Prado de San Sebastian, vergüenza urbana
Sevilla ayer y hoy
PRÓXIMA ENTREGA Miércoles, 30 de septiembre.Durante más de tres cuartos de siglo, ningún Gobierno municipal fue capaz de urbanizar y darle uso al mejor solar de la ciudad, utilizado para Feria de Abril y luego abandonado como un estercolero
DURANTE casi todo el siglo XX, el Prado de San Sebastián no tuvo más utilización pública que la de recinto ferial en abril y poco más muy excepcionalmente, en verano.
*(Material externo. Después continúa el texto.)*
(** A conflict hits a record that is executing or reserved, at its attempt. *)
Lemma conflict_branch conflict t :
  let failure := isMergeFailureAudit (m_Audit conflict) (m_OwnerTaskID conflict) in
  let initial := (m_Attempt conflict =? 0) && (t_State t ≟ TaskMergeReserved)
    && (t_Attempt t =? 0) && (t_OwnerTaskID t ≟ "") && failure in
  negb initial && ((t_OwnerTaskID t ≠? m_OwnerTaskID conflict) || negb (t_Attempt t =? m_Attempt conflict)) = false ->
  negb initial && negb ((0 <? m_Attempt conflict)
    && ((t_State t ≟ TaskExecuting) || (t_State t ≟ TaskMergeReserved) && failure)) = false ->
  t_Attempt t = m_Attempt conflict
  /\ (t_State t = TaskMergeReserved \/ t_State t = TaskExecuting /\ 1 <= m_Attempt conflict).
Proof.
  intros failure initial. destruct initial eqn:Hi; cbn [negb andb].
  - intros _ _. subst initial. go_bool. split; [lia|by left].
  - intros H1 H2. go_bool. split; [done|].
    match goal with H : _ || _ = true |- _ => apply orb_true_iff in H as [H|H] end; go_bool; [right|left]; auto with lia.
Qed.

Lemma conflict_effect conflict s :
  store_wf s -> effect (subject (DoRecordConflict conflict)) s (fst (RecordConflict conflict s)).
Proof.
  intros Hwf. unfold RecordConflict. branches; apply effect_insert; cbn [subject].
  - match goal with H : negb (validConflictResult _) = false |- _ => apply negb_false_iff, valid_conflict_attempt in H end.
    match goal with H1 : _ = false, H2 : _ = false |- _ => destruct (conflict_branch conflict _ H1 H2) as [Ha Hs] end.
    read_record Hwf. unfold moved, phase_of, conflicted. cbn -[failed_at]. rewrite Hv. split; [|done].
    rewrite Ha. change (if m_Attempt conflict =? 3 then _ else _) with (failed_at (m_Attempt conflict)).
    destruct Hs as [-> | [-> ?]]; constructor; lia.
  - match goal with H : _ !! _ = None |- _ => rewrite H end. split; [constructor|done].
Qed.

Lemma perform_effect s c : store_wf s -> effect (subject c) s (perform s c).
Proof.
  intros Hwf. destruct c; cbn [perform].
  - by apply start_effect.
  - by apply conflict_effect.
  - unfold RecordGlobalAuditConflict. destruct (_ || _); [auto|]. by apply (conflict_effect conflict).
  - by apply reserve_effect.
  - by apply complete_effect.
Qed.

(** ** Runs of commands *)
Lemma moved_wf old new : from_option record_wf True old -> moved old new -> record_wf new.
Proof.
  intros Hold [Hl Hv]. destruct (lifecycle_advances _ _ Hl) as (q & [= <-] & Hq & Hr).
  split; [done|]. rewrite Hv. destruct old as [r|]; cbn in Hr |- *; [|lia].
  destruct Hold as [_ Hold]. cbn in Hold. lia.
Qed.

Lemma effect_wf key s s' : store_wf s -> effect key s s' -> store_wf s'.
Proof.
  intros Hwf [->|(r & -> & Hm)]; [done|]. intros k x [[<- <-]|[Hne Hx]]%lookup_insert_Some; [|by eapply Hwf].
  eapply moved_wf, Hm. destruct (s !! key) eqn:E; [|done]. by eapply Hwf.
Qed.

(** How the record of one key went from [s] to [s']: [n] transitions, each
    adding one to the version, and no other change. *)
Definition progressed (key : string) (s s' : MemoryStore) (n : nat) : Prop :=
  nsteps lifecycle n (phase_at s key) (phase_at s' key)
  /\ version_at s' key = version_at s key + Z.of_nat n
  /\ (n = 0%nat -> s' !! key = s !! key).

Lemma progressed_trans key s1 s2 s3 n m :
  progressed key s1 s2 n -> progressed key s2 s3 m -> progressed key s1 s3 (n + m).
Proof.
  intros (H1 & V1 & Z1) (H2 & V2 & Z2). split; [by eapply nsteps_trans|]. split; [lia|].
  intros H0. rewrite Z2, Z1 by lia. done.
Qed.

Lemma effect_progressed key s s' k : effect key s s' -> exists n, progressed k s s' n.
Proof.
  intros [->|(r & -> & Hl & Hv)]; [exists 0%nat; split; [constructor|split; [lia|done]]|].
  destruct (decide (k = key)) as [->|Hne].
  - exists 1%nat. unfold progressed, phase_at, version_at. rewrite lookup_insert_eq.
    split; [by apply nsteps_once|]. split; [cbn [version_of from_option]; lia|done].
  - exists 0%nat. unfold progressed, phase_at, version_at. rewrite lookup_insert_ne by done.
    split; [constructor|split; [lia|done]].
Qed.

Lemma run_progressed s cs s' :
  run command_step s cs s' -> store_wf s -> store_wf s' /\ forall key, exists n, progressed key s s' n.
Proof.
  induction 1 as [s|s cs s1 c s2 _ IH Hs]; intros Hwf.
  - split; [done|]. intros key. exists 0%nat. split; [constructor|split; [lia|done]].
  - destruct (IH Hwf) as [Hwf1 Hp]. injection Hs as <-. pose proof (perform_effect _ c Hwf1) as He.
    split; [by eapply effect_wf|]. intros key. destruct (Hp key) as [n Hn].
    destruct (effect_progressed _ _ _ key He) as [m Hm]. exists (n + m)%nat. by eapply progressed_trans.
Qed.

(** A run touches the subjects of its commands only. *)
Lemma run_frame s cs s' key other :
  run command_step s cs s' -> store_wf s -> Forall (fun c => subject c = key) cs -> other <> key -> s' !! other = s !! other.
Proof.
  induction 1 as [s|s cs s1 c s2 Hrun IH Hs]; intros Hwf Hsub Hne; [done|].
  apply Forall_app in Hsub as [Hsub Hc]. apply Forall_cons in Hc as [Hc _].
  destruct (run_progressed _ _ _ Hrun Hwf) as [Hwf1 _]. injection Hs as <-.
  rewrite <- IH by done. destruct (perform_effect _ c Hwf1) as [->|(r & -> & _)]; [done|].
  by rewrite lookup_insert_ne by congruence.
Qed.

Lemma new_store_wf : store_wf NewMemoryStore.
Proof. intros key r H. unfold NewMemoryStore in H. by rewrite lookup_empty in H. Qed.

Lemma final_stays s s' key n state k :
  progressed key s s' n -> phase_at s key = Some (state, k) -> state = TaskDone \/ state = TaskBlockedUserDecision ->
  s' !! key = s !! key.
Proof.
  intros (Hn & _ & Hz) Hp Hs. destruct n as [|n]; [by apply Hz|]. rewrite Hp in Hn.
  inversion Hn as [|? ? q ? Hl]; subst. by apply lifecycle_final in Hl.
Qed.

(** ** The properties *)

(** C29: The store implements the lifecycle of an integration task: whatever
    sequence of its operations runs, with whatever requests, every record went
    through a path of the lifecycle from nothing, one version per transition.
    A path has at most eleven transitions (three for each of the three rework
    attempts after the first merge), so versions are bounded and never wrap. *)
Theorem store_follows_lifecycle cs s key :
  run command_step NewMemoryStore cs s ->
  exists n, nsteps lifecycle n None (phase_at s key)
    /\ version_at s key = Z.of_nat n
    /\ match phase_at s key with
       | None => n = 0%nat
       | Some (state, attempt) => 0 <= attempt <= 3 /\ 1 <= Z.of_nat n <= 3 * attempt + 2
       end
    /\ (n <= 11)%nat.
Proof.
  intros Hrun. destruct (run_progressed _ _ _ Hrun new_store_wf) as [Hwf Hp].
  destruct (Hp key) as (n & Hn & Hv & _). exists n. split; [done|]. split; [exact Hv|].
  change (version_at NewMemoryStore key) with 0 in Hv. unfold phase_at, version_at in *.
  destruct (s !! key) as [r|] eqn:E.
  - destruct (Hwf _ _ E) as [Hr Hb]. pose proof (rank_bound _ Hr) as [H1 H2].
    cbn [version_of from_option fmap option_fmap option_map phase_of snd] in *. cbn in Hr.
    unfold phase_of in *. cbn [snd] in *. split; [|lia]. split; [naive_solver lia|lia].
  - cbn [version_of from_option] in Hv. split; [|lia]. cbn. lia.
Qed.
El resto del año, el Prado de San Sebastián, el mejor solar de la ciudad, quedaba convertido en vertedero público.
Desde 1973, cuando el recinto ferial se trasladó a Los Remedios, no sin fuertes resistencias sociales fundamentadas en la segura pérdida del tipismo de la Feria de Abril, hasta mediado los años noventa del pasado siglo, el Prado de San Sebastián fue motivo de numerosos estudios, sobre todo en los setenta del pasado siglo por iniciativa del Colegio de Arquitectos de Sevilla. La reforma urbana del Prado fue una de las grandes obras promovidas y realizadas como anexos de la Exposición Universal de 1992, por los primeros Ayuntamientos democráticos.
Las imágenes que reproducimos, casi todas de Juan José Serrano Pérez (Fototeca Municipal), reflejan mejor que mil palabras el estado de total abandono del solar, donde los pozos negros al descubierto eran seguros riesgos para las personas, sobre todo durante la noche, además de focos infecciosos. Charcos, arboledas abandonadas, restos de casetas, escombreras y vertederos, sin alumbrado público, todo durante años, ante la pasividad de los numerosos Gobiernos municipales de casi todo el siglo XX.
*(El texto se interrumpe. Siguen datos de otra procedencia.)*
(** ** Retry *)
(** A reservation that meets its own settled record gets the record's result. *)
Lemma reserve_settled request s r v audit e e' now :
  settled request s r v audit -> verify request e = (e', Ok v) ->
  exists rec, Reserve (reservation_of v (m_RequestDigest r) (audit ⟦ au_CreatedAt := now ⟧)) s
              = (s, (result rec, false, None))
    /\ m_Pending (result rec) = false /\ result rec = r ⟦ m_Duplicate := m_Duplicate (result rec) ⟧.
Proof.
  intros (Hd & Hp & Hev & Hl1 & Hl2 & rec & Hl & Hdone & Hpend & Heq) Hv. exists rec. split; [|done].
  unfold Reserve. change (record_key _ _) with (record_key (v_TenantID v) (v_IntegrationID v)).
  rewrite (verify_key _ _ _ _ Hv), Hl. cbn -[bool_decide]. rewrite merge_result_clone.
  assert (H1 : m_RequestDigest (result rec) = m_RequestDigest r) by (by rewrite Heq).
  assert (H2 : au_EvidenceSHA256 (m_Audit (result rec)) = au_EvidenceSHA256 audit) by (by rewrite Heq).
  assert (H3 : m_LeaseID (result rec) = v_LeaseID v) by (by rewrite Heq).
  assert (H4 : m_FencingToken (result rec) = v_FencingToken v) by (by rewrite Heq).
  rewrite H1, H2, H3, H4, Hdone, Z.eqb_refl. rewrite !bool_decide_eq_true_2 by done. done.
Qed.

Lemma merge_settled `{!RangeLaw E} request checked s r v audit e1 e1' e2 e3 :
  settled request s r v audit -> auditVerified enc v e1 = (e1', Ok audit) -> verify request e2 = (e3, Ok v) ->
  merge enc request checked (s, e2) = ((s, fst (auditVerified enc v e3)), (r ⟦ m_Duplicate := true ⟧, None)).
Proof.
  intros Hset Ha Hv. destruct (audit_again enc _ _ _ _ e3 Ha) as (e4 & now & Ha2).
  destruct (reserve_settled _ _ _ _ _ _ _ now Hset Hv) as (rec & Hr & Hpend & Heq).
  destruct Hset as (Hd & Hp & _). unfold merge, outside. rewrite bind_run. cbn [fst snd]. rewrite Hv. cbn [fst snd].
  rewrite bind_run. cbn [fst snd]. rewrite Ha2. cbn [fst snd].
  change (au_Passed (audit ⟦ au_CreatedAt := now ⟧)) with (au_Passed audit). rewrite Hp. cbn [negb]. rewrite Hd.
  unfold reserved_merge. rewrite bind_run. unfold stored. cbn [fst snd]. rewrite Hr. cbn [fst snd].
  rewrite Hpend. cbn. rewrite Heq. done.
Qed.

(** ** Recovery *)
(** A reservation that the caller owns stands with the caller's owner and
    attempt. *)
Lemma reserve_owned r s s' prior :
  Reserve r s = (s', (prior, true, None)) ->
  exists rec, s' = <[key_of r := rec]> s /\ result rec = r ⟦ m_Pending := true ⟧
    /\ t_State (task rec) = TaskMergeReserved /\ t_OwnerTaskID (task rec) = m_OwnerTaskID r
    /\ t_Attempt (task rec) = m_Attempt r.
Proof.
  unfold Reserve, key_of. rewrite merge_result_clone. destruct (s !! _) as [rec|].
  - destruct (_ && _); [destruct (_ && _) in |- *; done|]. destruct (_ ≠? "") in |- *; [done|].
    destruct (_ || _) eqn:Hg in |- *; [done|]. intros [= <- _]. go_bool. eexists. split; [done|].
    cbn. repeat split; congruence.
  - destruct (_ || _) eqn:Hg; [done|]. intros [= <- _]. go_bool. eexists. split; [done|]. cbn. repeat split; congruence.
Qed.

(** What an unfinished merge leaves for a later one. *)
Definition unfinished (request : Request) (s : MemoryStore) (v : VerifiedRequest) (audit : Integration.Audit) : Prop :=
  exists rec, s !! request_key request = Some rec /\ m_Pending (result rec) = true
    /\ t_State (task rec) = TaskMergeReserved /\ t_OwnerTaskID (task rec) = v_OwnerTaskID v
    /\ t_Attempt (task rec) = v_Attempt v /\ requestDigest enc request v = Ok (m_RequestDigest (result rec))
    /\ au_EvidenceSHA256 (m_Audit (result rec)) = au_EvidenceSHA256 audit /\ au_Passed audit = true.

(** A recorded conflict is not a reservation. *)
Lemma conflict_unreserved c s :
  perform s (DoRecordConflict c) = s
  \/ exists rec, perform s (DoRecordConflict c) = <[key_of c := rec]> s /\ t_State (task rec) <> TaskMergeReserved.
Proof.
  cbn [perform]. unfold RecordConflict. destruct (negb _); [by left|]. rewrite merge_result_clone.
  change (record_key _ _) with (key_of c). destruct (s !! _) as [prior|] eqn:Hp; [|destruct (negb _); [by left|]].
  - cbv zeta. repeat match goal with |- fst (if ?c then _ else _) = _ \/ _ => destruct c end; try by left.
    right. eexists. split; [done|]. unfold conflicted. cbn. by destruct (_ =? 3).
  - right. eexists. by split.
Qed.

(** The record of [key] is reserved in [s]. *)
Definition reserved_at (s : MemoryStore) (key : string) : Prop :=
  exists rec, s !! key = Some rec /\ t_State (task rec) = TaskMergeReserved.

Lemma conflict_reserved c s key :
  key_of c = key -> reserved_at (perform s (DoRecordConflict c)) key -> perform s (DoRecordConflict c) = s.
Proof.
  intros <- (rec & Hl & Hst). destruct (conflict_unreserved c s) as [|(x & Hx & Hne)]; [done|].
  rewrite Hx, lookup_insert_eq in Hl. by injection Hl as ->.
Qed.

Lemma outcome_unfinished request checked s0 s a :
  books s0 -> ~ reserved_at s0 (request_key request) ->
  outcome enc request checked s0 a s -> reserved_at s (request_key request) ->
  exists v audit e e' e1 e1', verify request e = (e', Ok v) /\ auditVerified enc v e1 = (e1', Ok audit)
    /\ unfinished request s v audit.
Proof.
  intros Hs Hno Hout Hres.
  destruct Hout as [|c r err Hc| |v digest audit prior owner s1 a s e e' e1 e1' Hv Ha Hp Hd Hr Hst Haft]; try done.
  { by rewrite (conflict_reserved _ _ _ Hc Hres) in Hres. }
  exists v, audit, e, e', e1, e1'. split; [done|]. split; [done|].
  assert (Hown : owner = true).
  { destruct owner; [done|]. apply reserve_ok in Hr as (rec & Hl & -> & -> & _). destruct Hst as [|Hpend]; [done|].
    change (key_of _) with (record_key (v_TenantID v) (v_IntegrationID v)) in Hl.
    rewrite (verify_key _ _ _ _ Hv) in Hl. destruct Hno. exists rec. split; [done|]. by apply (Hs _ _ Hl). }
  subst owner. apply reserve_owned in Hr as (rec & -> & Hrec & Hst' & Ho & Hat).
  change (key_of _) with (record_key (v_TenantID v) (v_IntegrationID v)) in *. rewrite (verify_key _ _ _ _ Hv) in *.
  assert (Hun : unfinished request (<[request_key request := rec]> s0) v audit).
  { exists rec. rewrite lookup_insert_eq, Hrec. cbn. repeat split; done. }
  destruct Haft as [|c r err Hc|dup commit checks s' Hc Hx Hk x Hdone]; [done| |].
  - by rewrite (conflict_reserved _ _ _ Hc Hres).
  - exfalso. destruct Hun as (rec' & Hl' & Hpend' & _). destruct Hres as (rec2 & Hl2 & Hst2).
    assert (Hkx : key_of x = request_key request) by (by rewrite <- (verify_key _ _ _ _ Hv)).
    rewrite <- Hkx in Hdone, Hl'. destruct (complete_pending x _ _ _ Hdone Hl' Hpend') as [_ ->].
    rewrite Hkx, lookup_insert_eq in Hl2. by injection Hl2 as <-.
Qed.

Lemma stored_candidates v :
  validateVerifiedRequest v = true -> Z.of_nat (length (v_Candidates v)) <= 1024 ->
  validStoredCandidates (cloneCandidates (v_Candidates v)) = true.
Proof.
  rewrite cloneCandidates_id. unfold validateVerifiedRequest. intros Hv Hn. guards Hv. go_bool.
  unfold validStoredCandidates. destruct (v_Candidates v) as [|c cs] eqn:Hc; [done|].
  rewrite (proj2 (Z.ltb_ge _ _)) by lia. done.
Qed.

(** Completing what [unfinished] left. *)
Lemma complete_unfinished request s v audit now commit dup e e' :
  unfinished request s v audit -> verify request e = (e', Ok v) -> Z.of_nat (length (v_Candidates v)) <= 1024 ->
  forall digest, requestDigest enc request v = Ok digest ->
  let r := (reservation_of v digest (audit ⟦ au_CreatedAt := now ⟧)) ⟦ m_Duplicate := dup ⟧ ⟦ m_Commit := commit ⟧
             ⟦ m_Pending := false ⟧ in
  exists s', Complete r s = (s', None).
Proof.
  intros (rec & Hl & Hpend & Hst & Ho & Hat & Hd & Hev & _) Hv Hn digest Hd' r.
  destruct (verified_ok _ _ _ _ Hv) as (_ & Hvalid & _). unfold Complete. subst r.
  cbn -[bool_decide validStoredCandidates cloneCandidates record_key].
  rewrite stored_candidates by done. cbn [negb]. rewrite (verify_key _ _ _ _ Hv), Hl.
  rewrite Hpend, Hst, Ho, Hat, Hev, Z.eqb_refl. assert (digest = m_RequestDigest (result rec)) as -> by congruence.
  repeat (rewrite bool_decide_eq_true_2 by done; cbn [negb orb andb]). eauto.
Qed.

Lemma reserve_unfinished request s v audit now e e' digest :
  unfinished request s v audit -> verify request e = (e', Ok v) -> requestDigest enc request v = Ok digest ->
  exists rec, Reserve (reservation_of v digest (audit ⟦ au_CreatedAt := now ⟧)) s = (s, (result rec, false, None))
    /\ m_Pending (result rec) = true.
Proof.
  intros (rec & Hl & Hpend & Hst & _ & _ & Hd & Hev & _) Hv Hd'. exists rec. split; [|done].
  assert (digest = m_RequestDigest (result rec)) as -> by congruence.
  unfold Reserve. change (record_key _ _) with (record_key (v_TenantID v) (v_IntegrationID v)).
  rewrite (verify_key _ _ _ _ Hv), Hl. cbn -[bool_decide]. rewrite merge_result_clone, Hev, Hst.
  rewrite !bool_decide_eq_true_2 by done. by rewrite bool_decide_eq_false_2.
Qed.

(** The gate vouches for [v] and the executor's book holds [commit], in every
    world that satisfies [later]. *)
Definition steady (later : E -> Prop) (request : Request) (v : VerifiedRequest) (commit : string) : Prop :=
  (forall e, later e -> exists e', verify request e = (e', Ok v) /\ later e')
  /\ (forall e, later e -> later (fst (auditVerified enc v e)))
  /\ (forall e, later e -> exists e',
        executor_Lookup (mergeExecutionID (v_IntegrationID v) (v_Attempt v)) e = (e', Ok (Some commit)) /\ later e').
Hay que subrayar que el caso lamentable del Prado de San Sebastián no fue el único durante tanto tiempo. Junto al Prado, los escándalos de la Alameda de Hércules, abandonada desde la desaparición de los kioscos en los primeros años cincuenta del pasado siglo, y de la plaza de la Encarnación, desde 1973. Lo mismo podemos de decir de la Torre de Los Remedios, abandonada desde 1954 hasta 1974.
La etapa llamada del "tardo franquismo", desde finales de los años cincuenta hasta 1975, fue nefasta para la ciudad. Fueron los tiempos de la "edad de oro" de la piqueta, que se llevaron por delante más de quinientos edificios procedentes de las Arquitecturas de Modernismo, el Regionalismo y el Racionalismo, y de siglos anteriores. Bastaría recordar los derribos de las plazas del Duque y de la Magdalena para simbolizar un tiempo nefasto donde la especulación sin trabas arruinó el patrimonio arquitectónico histórico sevillano.